Exercise aim: Across all the records, filter for lines with the word "OpsServer" and copy them.

Collection entries:
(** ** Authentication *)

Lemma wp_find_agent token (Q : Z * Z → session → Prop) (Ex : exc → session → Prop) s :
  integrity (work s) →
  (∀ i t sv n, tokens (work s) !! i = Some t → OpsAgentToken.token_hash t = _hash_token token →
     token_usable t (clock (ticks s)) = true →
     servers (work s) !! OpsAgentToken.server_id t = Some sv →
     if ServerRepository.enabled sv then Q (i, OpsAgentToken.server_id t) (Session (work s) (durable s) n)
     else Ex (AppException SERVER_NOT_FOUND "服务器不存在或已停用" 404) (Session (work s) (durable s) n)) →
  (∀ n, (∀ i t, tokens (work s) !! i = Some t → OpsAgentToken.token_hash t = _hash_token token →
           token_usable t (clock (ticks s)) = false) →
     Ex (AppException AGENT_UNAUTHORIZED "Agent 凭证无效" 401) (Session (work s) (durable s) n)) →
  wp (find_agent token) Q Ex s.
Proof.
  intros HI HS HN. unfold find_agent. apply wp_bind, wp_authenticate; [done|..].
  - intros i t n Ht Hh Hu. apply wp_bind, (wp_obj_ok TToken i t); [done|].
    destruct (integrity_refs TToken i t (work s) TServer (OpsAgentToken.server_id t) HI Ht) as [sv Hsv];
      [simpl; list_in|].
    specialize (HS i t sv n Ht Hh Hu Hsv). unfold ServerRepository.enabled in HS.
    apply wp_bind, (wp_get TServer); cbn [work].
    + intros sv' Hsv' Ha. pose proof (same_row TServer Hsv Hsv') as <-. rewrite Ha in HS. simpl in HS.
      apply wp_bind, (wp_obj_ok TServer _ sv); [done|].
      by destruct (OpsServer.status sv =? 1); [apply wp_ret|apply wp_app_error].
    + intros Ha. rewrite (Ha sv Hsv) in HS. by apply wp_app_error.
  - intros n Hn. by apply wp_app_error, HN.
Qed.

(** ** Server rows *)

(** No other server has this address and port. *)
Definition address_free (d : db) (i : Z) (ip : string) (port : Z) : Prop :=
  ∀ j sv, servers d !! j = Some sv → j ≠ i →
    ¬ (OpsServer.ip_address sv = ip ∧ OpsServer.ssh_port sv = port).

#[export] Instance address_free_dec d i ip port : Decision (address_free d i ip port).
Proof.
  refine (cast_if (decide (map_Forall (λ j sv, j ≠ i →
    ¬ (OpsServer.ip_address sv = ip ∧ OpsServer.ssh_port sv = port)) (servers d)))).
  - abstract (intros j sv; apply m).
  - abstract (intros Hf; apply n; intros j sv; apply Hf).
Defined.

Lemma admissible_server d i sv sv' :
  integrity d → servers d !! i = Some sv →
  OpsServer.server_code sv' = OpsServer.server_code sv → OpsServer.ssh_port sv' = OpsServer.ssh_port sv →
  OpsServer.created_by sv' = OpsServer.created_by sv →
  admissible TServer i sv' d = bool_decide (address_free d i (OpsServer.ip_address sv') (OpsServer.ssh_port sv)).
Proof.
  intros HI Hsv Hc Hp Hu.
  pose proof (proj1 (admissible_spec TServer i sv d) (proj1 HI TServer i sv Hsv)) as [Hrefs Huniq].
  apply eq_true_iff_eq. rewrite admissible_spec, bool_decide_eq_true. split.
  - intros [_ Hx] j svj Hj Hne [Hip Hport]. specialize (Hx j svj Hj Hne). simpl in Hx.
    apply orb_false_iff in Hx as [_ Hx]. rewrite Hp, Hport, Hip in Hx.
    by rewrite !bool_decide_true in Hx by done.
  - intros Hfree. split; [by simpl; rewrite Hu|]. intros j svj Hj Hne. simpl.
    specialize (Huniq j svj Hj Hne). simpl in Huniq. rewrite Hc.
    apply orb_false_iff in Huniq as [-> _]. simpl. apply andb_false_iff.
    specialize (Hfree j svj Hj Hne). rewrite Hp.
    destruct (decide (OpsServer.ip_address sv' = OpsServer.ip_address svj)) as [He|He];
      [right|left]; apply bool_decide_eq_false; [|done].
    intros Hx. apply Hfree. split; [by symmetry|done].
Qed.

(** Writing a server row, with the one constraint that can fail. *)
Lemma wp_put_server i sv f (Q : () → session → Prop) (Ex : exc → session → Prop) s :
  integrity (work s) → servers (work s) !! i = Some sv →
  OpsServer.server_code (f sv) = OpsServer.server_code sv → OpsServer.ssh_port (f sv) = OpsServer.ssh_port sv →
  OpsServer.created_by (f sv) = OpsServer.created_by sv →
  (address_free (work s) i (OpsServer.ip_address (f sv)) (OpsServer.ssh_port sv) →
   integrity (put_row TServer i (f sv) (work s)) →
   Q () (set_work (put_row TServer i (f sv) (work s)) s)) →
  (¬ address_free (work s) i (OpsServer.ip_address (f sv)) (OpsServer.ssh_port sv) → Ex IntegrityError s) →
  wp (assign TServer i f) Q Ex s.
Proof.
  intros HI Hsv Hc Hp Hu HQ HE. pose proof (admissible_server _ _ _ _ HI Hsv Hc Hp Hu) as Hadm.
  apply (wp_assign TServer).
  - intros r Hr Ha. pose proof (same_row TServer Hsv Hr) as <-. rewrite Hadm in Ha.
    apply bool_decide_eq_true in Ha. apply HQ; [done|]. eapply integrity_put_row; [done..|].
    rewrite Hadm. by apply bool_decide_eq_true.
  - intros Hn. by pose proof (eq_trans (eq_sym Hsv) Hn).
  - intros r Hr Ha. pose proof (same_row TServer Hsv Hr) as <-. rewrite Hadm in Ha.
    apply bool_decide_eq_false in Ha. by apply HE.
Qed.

Response to this task:
      by destruct (OpsServer.status sv =? 1); [apply wp_ret|apply wp_app_error].
    ¬ (OpsServer.ip_address sv = ip ∧ OpsServer.ssh_port sv = port).
    ¬ (OpsServer.ip_address sv = ip ∧ OpsServer.ssh_port sv = port)) (servers d)))).
  OpsServer.server_code sv' = OpsServer.server_code sv → OpsServer.ssh_port sv' = OpsServer.ssh_port sv →
  OpsServer.created_by sv' = OpsServer.created_by sv →
  admissible TServer i sv' d = bool_decide (address_free d i (OpsServer.ip_address sv') (OpsServer.ssh_port sv)).
    destruct (decide (OpsServer.ip_address sv' = OpsServer.ip_address svj)) as [He|He];
  OpsServer.server_code (f sv) = OpsServer.server_code sv → OpsServer.ssh_port (f sv) = OpsServer.ssh_port sv →
  OpsServer.created_by (f sv) = OpsServer.created_by sv →
  (address_free (work s) i (OpsServer.ip_address (f sv)) (OpsServer.ssh_port sv) →
  (¬ address_free (work s) i (OpsServer.ip_address (f sv)) (OpsServer.ssh_port sv) → Ex IntegrityError s) →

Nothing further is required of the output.